El papa Francisco se disculpó, antes de la tradicional oración del Ángelus, por haber “perdido la paciencia” cuando la  mujer lo forzó a darle la mano.

“Tantas veces perdemos la paciencia. A mí también me ocurre. Me disculpo por el mal ejemplo dado ayer”, declaró el pontífice.

En el primer Ángelus de 2020, el papa recordó que la liturgia celebraba a María, “la virgen que dio vida a Jesús, el salvador”, quien “no eliminó el mal sino que lo cortó de raíz”. “Esta bendición de Dios para cada hombre y mujer” no es “mágica, sino que requiere paciencia, la paciencia del amor”, consideró el pontífice.

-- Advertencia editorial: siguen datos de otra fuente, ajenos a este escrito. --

Lemma recipient_entries s A after :
  Rep (db s) A → wf A → is_u64 after →
  let start := PendingCountKey after in
  take_while (λ e, starts_with (str "Q/") e.1) (skip_start start (db_seek (db s) start)) =
  (λ x, (str "Q/" ++ Hex x, Number (cnt (pending_of x) (msgs A)))) <$> recipients A after.
Proof.
  intros HR Hwf Ha start. destruct (seek_after (db s) (str "Q/") (Hex after)) as [Hs He].
  apply (entries_up _ _ (λ x, Number (cnt (pending_of x) (msgs A)))); [done|apply merge_sort_strict, NoDup_remove_dups| |].
  { apply list.Forall_forall. intros r. by apply recipient_u64. }
  intros k v. etrans; [apply He|]. rewrite (HR k v). setoid_rewrite elem_of_recipients. split.
  - intros (Hp & Hlt & key & Hwk & -> & Hv). destruct (prefix_count key) as (x & -> & Hx); [done..|].
    cbn [expected] in Hv. unfold counter in Hv.
    destruct (Z.eqb_spec (cnt (pending_of x) (msgs A)) 0); [done|]. injection Hv as <-.
    exists x. pose proof (cnt_nonneg (pending_of x) (msgs A)). split_and!; [|lia|done|done].
    by apply blt_app, Hex_blt in Hlt.
  - intros (x & [Hlt Hc] & -> & ->). assert (Hx : is_u64 x) by (apply (recipient_u64 A after); [done|by apply elem_of_recipients]).
    split_and!; [by eexists|by apply blt_app, Hex_blt|]. exists (KQ x). split_and!; [done|done|].
    cbn [expected]. by apply counter_pos.
Qed.

Lemma CollectRecipients_ok s A limit rs :
  wf A → (∀ r, r ∈ rs → is_u64 r ∧ 0 < cnt (pending_of r) (msgs A)) →
  CollectRecipients limit ((λ x, (str "Q/" ++ Hex x, Number (cnt (pending_of x) (msgs A)))) <$> rs) s =
  (s, inr (take limit rs, bool_decide (limit < length rs)%nat)).
Proof.
  intros Hwf. revert limit. induction rs as [|r rs IH]; intros limit Hall.
  { by destruct limit. }
  destruct (Hall r) as [Hr Hc]; [left|]. rewrite fmap_cons.
  destruct limit as [|limit]; cbn [CollectRecipients];
    (erewrite bind_ok; [|apply ParseNumber_Number; by apply (cnt_u64 A)]);
    (erewrite bind_ok; [|apply require_ok; by apply Z.ltb_lt]); [done|].
  change (drop 2 (str "Q/" ++ Hex r)) with (Hex r).
  rewrite (bind_ok _ _ _ _ _ (Unhex_Hex r s Hr)).
  erewrite bind_ok; [|apply IH; intros q Hq; apply Hall; by right]. cbn [fst snd take length].
  unfold mret, M_ret. do 3 f_equal. apply bool_decide_ext. lia.
Qed.

Definition recipients_page A (after limit : Z) : PageResult Z :=
  let rs := recipients A after in
  MkPage kSucceeded (take (Z.to_nat limit) rs) (bool_decide (Z.to_nat limit < length rs)%nat) [].

Lemma recipients_spec s A after limit s' r :
  good s A → slots s = [] → is_u64 after → ListPendingRecipientsAfter after limit s = (s', r) →
  s' = s ∧ (r = recipients_page A after limit ∨
            ¬ 0 < limit ≤ 1001 ∧ ∃ st m, st ≠ kSucceeded ∧ r = page_failure st m).
Proof.
  intros Hg Hsl Ha. pose proof Hg as [[_ _ HR Hwf _ _ _ _] _].
  apply (Call_query _ _ s A (λ r, r = recipients_page A after limit)); [done..|].
  apply wp_bind, wp_Limit; [|by intros]. intros Hlim. apply wp_bind, wp_gets. cbv zeta.
  rewrite (recipient_entries s A) by done. apply wp_bind.
  eapply wp_value; [apply (CollectRecipients_ok s A); [done|]|by apply wp_ret].
  intros r0 Hr0. split; [by apply (recipient_u64 A after)|by apply elem_of_recipients in Hr0 as [_ ?]].
Qed.

End Queries.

En ese momento, dejó de leer el texto que había sido transmitido a los medios de comunicación previamente, y repitió la frase “la paciencia del amor”, haciendo su mea culpa por el hecho que se hizo viral en todo el mundo.

Tras haber besado a muchos niños, apiñados delante del pesebre de Navidad en la extensa plaza de San Pedro, y cuando se disponía a cambiar de dirección, la mujer, al tirar de él, casi lo hace caer.

Mientras que la desconocida le dice algo casi inaudible, el papa, irritado y con gesto molesto y dolorido, logra zafarse de la mujer dándole una palmada en el antebrazo.